Objects are ref-counted. It means that they only live during a transaction and are freed when no other object has a reference to them. Let's think in the following scenario:
In the previous figure, the red area is the lifecycle of an object. In this case, the object is created in the repository, when we ask our database to retrieve the latest state of the counter. Then, our CounterService (or any other orchestrator), will call a method on the object, update the state, and save it again in our database. When the object is stored in the database, we return a copy of the object (for example, for serialization) and the copy is lost. The garbage collector will eventually clean up the object.
However, the counter object still exists in theory. In our business, the counter exists, we can just mutate it whenever we want, and get the state. What we created
during our transaction is
a representation of the counter that lasts until the request is done. So every time we want to modify the counter, we have to create an
object, mutate it, and store it in the database.
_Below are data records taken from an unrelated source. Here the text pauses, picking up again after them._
(* ===== verification/Upkeep.v ===== *)
(** * Checking, repairing and deleting through a pipeline

    The laws of [ZClient] say what a pipeline writes and reads.  Here is what
    it uses for that: which objects it has been given, that it takes no others,
    and that checks, repairs and deletes stay within the objects of the chunks
    that they are called with -- also when these are damaged or gone.  Both
    pipelines are shown to follow from the chunk storage's part of this. *)

From S2P Require Import Prelude Encoding Spread Pipeline MetaProto MetaProtoProps Metastor ZClient.
Import AsyncSplitter.
Open Scope nat_scope.

(** The objects of some chunks; [pl_named]: all of them have keys. *)
Definition objects_of (cs : list Chunk) : list MetaObject := concat (ch_Objects <$> cs).

Definition pl_named (cs : list Chunk) : Prop := forall o, o ∈ objects_of cs -> mo_Key o <> [].

Definition disjoint_from (cs cs' : list Chunk) : Prop := forall o, o ∈ objects_of cs -> o ∉ objects_of cs'.

Lemma elem_of_objects o cs : o ∈ objects_of cs <-> exists c, c ∈ cs /\ o ∈ ch_Objects c.
Proof.
  unfold objects_of. rewrite list_elem_of_In, in_concat. split.
  - intros (l & Hl & Ho). apply list_elem_of_In, list_elem_of_fmap in Hl as (c & -> & Hc). exists c. split; [done|]. by apply list_elem_of_In.
  - intros (c & Hc & Ho). exists (ch_Objects c). rewrite <- !list_elem_of_In. split; [|done]. by apply list_elem_of_fmap_2.
Qed.

Lemma named_chunk cs c : pl_named cs -> c ∈ cs -> named (chunk_cfg c).
Proof. intros Hn Hc. apply Forall_forall. intros o Ho. apply Hn, elem_of_objects. by exists c. Qed.

(** [pl_taken d o]: the object was given out before; [pl_full]: everything the
    pipeline depends on can be reached. *)
Class DataPipelineOwn (D : Type) `{DataPipelineLaws D} := {
  pl_taken : D -> MetaObject -> Prop;
  pl_full : Prop;
  pl_less n m d : n <= m -> pl_room m d -> pl_room n d;
  pl_write_own r n d res d' : pl_Write (Some r) d = (res, d') -> pl_room (pl_cost r + n) d ->
    (forall o, pl_taken d o -> pl_taken d' o) /\
    (forall cs, res = Ok cs -> length cs <= pl_cost r /\
       forall o, o ∈ objects_of cs -> mo_Key o <> [] /\ ~ pl_taken d o /\ pl_taken d' o);
  pl_read_own cs (out : bytes) n d res d' : pl_Read cs (Some append) out d = (res, d') -> pl_named cs -> pl_room n d ->
    pl_room n d' /\ (forall cs' x, pl_stored d cs' x -> pl_stored d' cs' x) /\ (forall o, pl_taken d o -> pl_taken d' o);
  pl_check_own cs fast n d res d' : pl_Check cs fast d = (res, d') -> pl_named cs -> pl_room n d ->
    pl_room n d' /\ (forall cs' x, pl_stored d cs' x -> pl_stored d' cs' x) /\ (forall o, pl_taken d o -> pl_taken d' o);
  pl_check_law cs x fast n d res d' : pl_Check cs fast d = (res, d') -> pl_named cs -> pl_stored d cs x -> pl_room n d ->
    (pl_ready -> exists st, res = Ok st /\ st <> CheckStatusInvalid) /\ (pl_full -> fast = false -> res = Ok CheckStatusOptimal);
  pl_repair_own cs n d res d' : pl_Repair cs d = (res, d') -> pl_named cs -> pl_room (length cs + n) d ->
    pl_room n d' /\ (forall cs' x, pl_stored d cs' x -> pl_stored d' cs' x) /\ (forall o, pl_taken d o -> pl_taken d' o) /\
    (forall cs', res = Ok cs' -> length cs' = length cs /\
       (forall o, o ∈ objects_of cs' -> mo_Key o <> [] /\ (o ∈ objects_of cs \/ ~ pl_taken d o /\ pl_taken d' o)) /\
       (forall x, pl_stored d cs x -> pl_stored d' cs' x));
  pl_delete_own cs n d res d' : pl_Delete cs d = (res, d') -> pl_named cs -> pl_room n d ->
    pl_room n d' /\ (forall o, pl_taken d o -> pl_taken d' o) /\
    (forall cs' x, pl_stored d cs' x -> disjoint_from cs cs' -> pl_stored d' cs' x);
}.

(** ** One chunk *)
Section Chunks.
Context `{ChunkStorageOwn W}.

(** What is stored stays, and what is taken stays taken. *)
Definition grew (w w' : W) : Prop :=
  (forall cfg d, chunk_at w cfg d -> chunk_at w' cfg d) /\ (forall o, taken w o -> taken w' o).

#[export] Instance grew_preorder : PreOrder grew.
Proof using. split; [by split|]. intros w1 w2 w3 [Hc1 Ht1] [Hc2 Ht2]. split; auto. Qed.

Lemma storage_le n m w : n <= m -> storage_good m w -> storage_good n w.
Proof using. induction 1; [done|]. intros Hg. by apply IHle, storage_less. Qed.

(** The world of a run that started in [w]. *)
Definition within (w : W) (n : nat) (v : W) : Prop := storage_good n v /\ grew w v.

Lemma within_less w n v : within w (S n) v -> within w n v.
Proof using. intros [Hg Hw]. split; [by apply storage_less|done]. Qed.

Lemma read_within w cfg n v : named cfg -> within w n v -> within w n (ReadChunk cfg v).2.
Proof using.
  intros Hn [Hg Hw]. destruct (ReadChunk cfg v) as [r v'] eqn:E. destruct (read_own _ _ _ _ _ E Hn Hg) as (? & ? & ?).
  split; [done|]. etrans; [exact Hw|by split].
Qed.

Lemma check_within w cfg fast n v : named cfg -> within w n v -> within w n (CheckChunk cfg fast v).2.
Proof using.
  intros Hn [Hg Hw]. destruct (CheckChunk cfg fast v) as [r v'] eqn:E. destruct (check_own _ _ _ _ _ _ E Hn Hg) as (? & ? & ?).
  split; [done|]. etrans; [exact Hw|by split].
Qed.

Lemma repair_within w cfg n v : named cfg -> within w (S n) v -> within w n (RepairChunk cfg v).2.
Proof using.
  intros Hn [Hg Hw]. destruct (RepairChunk cfg v) as [r v'] eqn:E. destruct (repair_own _ _ _ _ _ E Hn Hg) as (? & ? & ? & _).
  split; [done|]. etrans; [exact Hw|by split].
Qed.

Lemma write_within w x n v : within w (S n) v -> within w n (WriteChunk x v).2.
Proof using.
  intros [Hg Hw]. destruct (WriteChunk x v) as [r v'] eqn:E. destruct (write_law _ _ _ _ _ E Hg) as (? & ? & _).
  destruct (write_own _ _ _ _ _ E Hg) as [? _]. split; [done|]. etrans; [exact Hw|by split].
Qed.

(** Only the chunks of objects that [cs] shares may be gone. *)
Definition spared (cs : list Chunk) (w : W) (n : nat) (v : W) : Prop :=
  storage_good n v /\ (forall o, taken w o -> taken v o) /\
  (forall cfg d, chunk_at w cfg d -> (forall o, o ∈ objects_of cs -> o ∉ cfg_Objects cfg) -> chunk_at v cfg d).

Lemma delete_spared cs w c n v : pl_named cs -> c ∈ cs -> spared cs w n v -> spared cs w n (DeleteChunk (chunk_cfg c) v).2.
Proof using.
  intros Hn Hc (Hg & Ht & Hk). destruct (DeleteChunk (chunk_cfg c) v) as [r v'] eqn:E.
  destruct (delete_own _ _ _ _ _ E (named_chunk _ _ Hn Hc) Hg) as (Hg' & Ht' & Hk'). split_and!; [done|auto|].
  intros cfg d Hd Hap. apply Hk'; [by apply Hk|]. intros o Ho. apply Hap, elem_of_objects. by exists c.
Qed.

(** The chunk of a repaired configuration. *)
Lemma repair_chunk c n v r v' :
  RepairChunk (chunk_cfg c) v = (Ok r, v') -> named (chunk_cfg c) -> storage_good (S n) v ->
  storage_good n v' /\ grew v v' /\
  (forall o, o ∈ ch_Objects (chunk_of r (ch_Hash c)) -> mo_Key o <> [] /\ (o ∈ ch_Objects c \/ ~ taken v o /\ taken v' o)) /\
  (forall hash proc d, stored_as hash proc v d c -> stored_as hash proc v' d (chunk_of r (ch_Hash c))).
Proof using.
  intros E Hn Hg. destruct (repair_own _ _ _ _ _ E Hn Hg) as (Hg' & Hc & Ht & Hr). destruct (Hr r eq_refl) as [Ho Hd].
  split_and!; [done|by split|exact Ho|]. intros hash proc d (Hh & x & Hx & Hat). split; [done|]. exists x. split; [done|]. destruct r. by apply Hd.
Qed.
End Chunks.

(** ** The sequential pipeline's calls, which the parallel one uses for one chunk *)
Section SingleCalls.
Context `{ChunkStorageOwn W}.

Lemma within_refl n (w : W) : storage_good n w -> within w n w.
Proof using. by split. Qed.

Lemma single_read_within {Out} cfg cs (wr : Writer Out) out n w :
  pl_named cs -> storage_good n w -> within w n (SingleObject.Read cfg cs (Some wr) out w).2.
Proof using.
  intros Hn Hg. pose proof (within_refl n w Hg) as Hw. destruct cs as [|c [|c2 cs]]; [done| |done].
  pose proof (read_within w (chunk_cfg c) n w (named_chunk _ c Hn (list_elem_of_here _ _)) Hw) as Hr.
  cbn [SingleObject.Read]. unfold or_fail, pbind, plift, pret, pfail. destruct (hasher cfg); [|done..]. destruct (processor cfg); [|done..].
  destruct (ReadChunk (chunk_cfg c) w) as [[x|e|p] w1]; [|done..]. destruct (ReadProcess _ x); [|done..]. by destruct (negb _).
Qed.

Lemma single_check_within cs fast n w : pl_named cs -> storage_good n w -> within w n (SingleObject.Check cs fast w).2.
Proof using.
  intros Hn Hg. destruct cs as [|c [|c2 cs]]; [by apply within_refl| |by apply within_refl].
  apply check_within; [|by apply within_refl]. by apply (named_chunk _ c Hn), list_elem_of_here.
Qed.

Lemma single_check_law hash proc c d fast n w res w' :
  SingleObject.Check [c] fast w = (res, w') -> stored_as hash proc w d c -> storage_good n w ->
  (ready -> exists st, res = Ok st /\ st <> CheckStatusInvalid) /\ (full -> fast = false -> res = Ok CheckStatusOptimal).
Proof using. intros E (_ & x & _ & Hat) Hg. by eapply check_law. Qed.

Lemma single_repair_law cs n w res w' :
  SingleObject.Repair cs w = (res, w') -> pl_named cs -> storage_good (length cs + n) w ->
  within w n w' /\
  (forall cs', res = Ok cs' -> length cs' = length cs /\
     (forall o, o ∈ objects_of cs' -> mo_Key o <> [] /\ (o ∈ objects_of cs \/ ~ taken w o /\ taken w' o)) /\
     (forall hash proc ds, Forall2 (stored_as hash proc w) ds cs -> Forall2 (stored_as hash proc w') ds cs')).
Proof using.
  intros E Hn Hg. assert (Hno : (res, w') = (Err errUnexpectedChunkCount, w) -> within w n w') by
    (intros [= _ ->]; apply within_refl; eapply storage_le; [|exact Hg]; lia).
  destruct cs as [|c [|c2 cs]]; [by injection E as <- <-; split; [apply Hno|]| |by injection E as <- <-; split; [apply Hno|]].
  pose proof (named_chunk _ c Hn (list_elem_of_here _ _)) as Hc. cbn [SingleObject.Repair] in E. unfold pbind, pret in E.
  pose proof (repair_within w (chunk_cfg c) n w Hc (within_refl _ w Hg)) as Hw.
  destruct (RepairChunk (chunk_cfg c) w) as [[r|e|p] w1] eqn:Er; cbn [snd] in Hw; injection E as <- <-; (split; [done|]); [|done..].
  intros cs' [= <-]. destruct (repair_chunk c n w r w1 Er Hc Hg) as (_ & _ & Ho & Hs). unfold objects_of. cbn [fmap list_fmap concat]. rewrite !app_nil_r.
  split_and!; [done|exact Ho|]. intros hash proc ds Hall. apply Forall2_cons_inv_r in Hall as (d & ds' & Hd & Hall & ->).
  apply Forall2_nil_inv_r in Hall as ->. constructor; [by apply Hs|constructor].
Qed.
An actor, but, is different. Actor is designed to share the same lifecycle of the business object it represents. The counter lives for an hour? Then the actor also. The counter can live for a few years? Then so be it, the actor will also live for the same amount of time.
The same flow in tarant, would look like:
But, the question that you might have now is: what happens when I have billions of counters? An application might get out of memory easily. However, tarant can evict actors, which means, releasing the memory used by the actor when the actor has been idle for a while. When the actor is used, tarant can materialise the actor again so it can be used.
Using more persistent memory has important benefits, avoiding fragmentation and improving cacheability. However, this is taken already by tarant, you can just use it. When designing an application, just think as your business objects as actors, and that's it. This reasoning is pretty complex at the beginning, but the brain gets used to it.
So, to summarise:
- An actor is similar to an object: An actor holds both data and behaviour in one place.
- An actor is active: Does not require external stimulus to do business logic.
- An actor is concurrency-safe: You can just send the actor messages from anywhere safely without thinking on race conditions.
- An actor is message driven: An actor does not care where a message is coming from, just that it ends in it's mailbox.
- An actor lifecycle is long: From seconds, to hours, to days, to months, to years.
1 A message is how we call method calls to actors.
2 An Actor System is where all the actors live. We will dive later in the concept.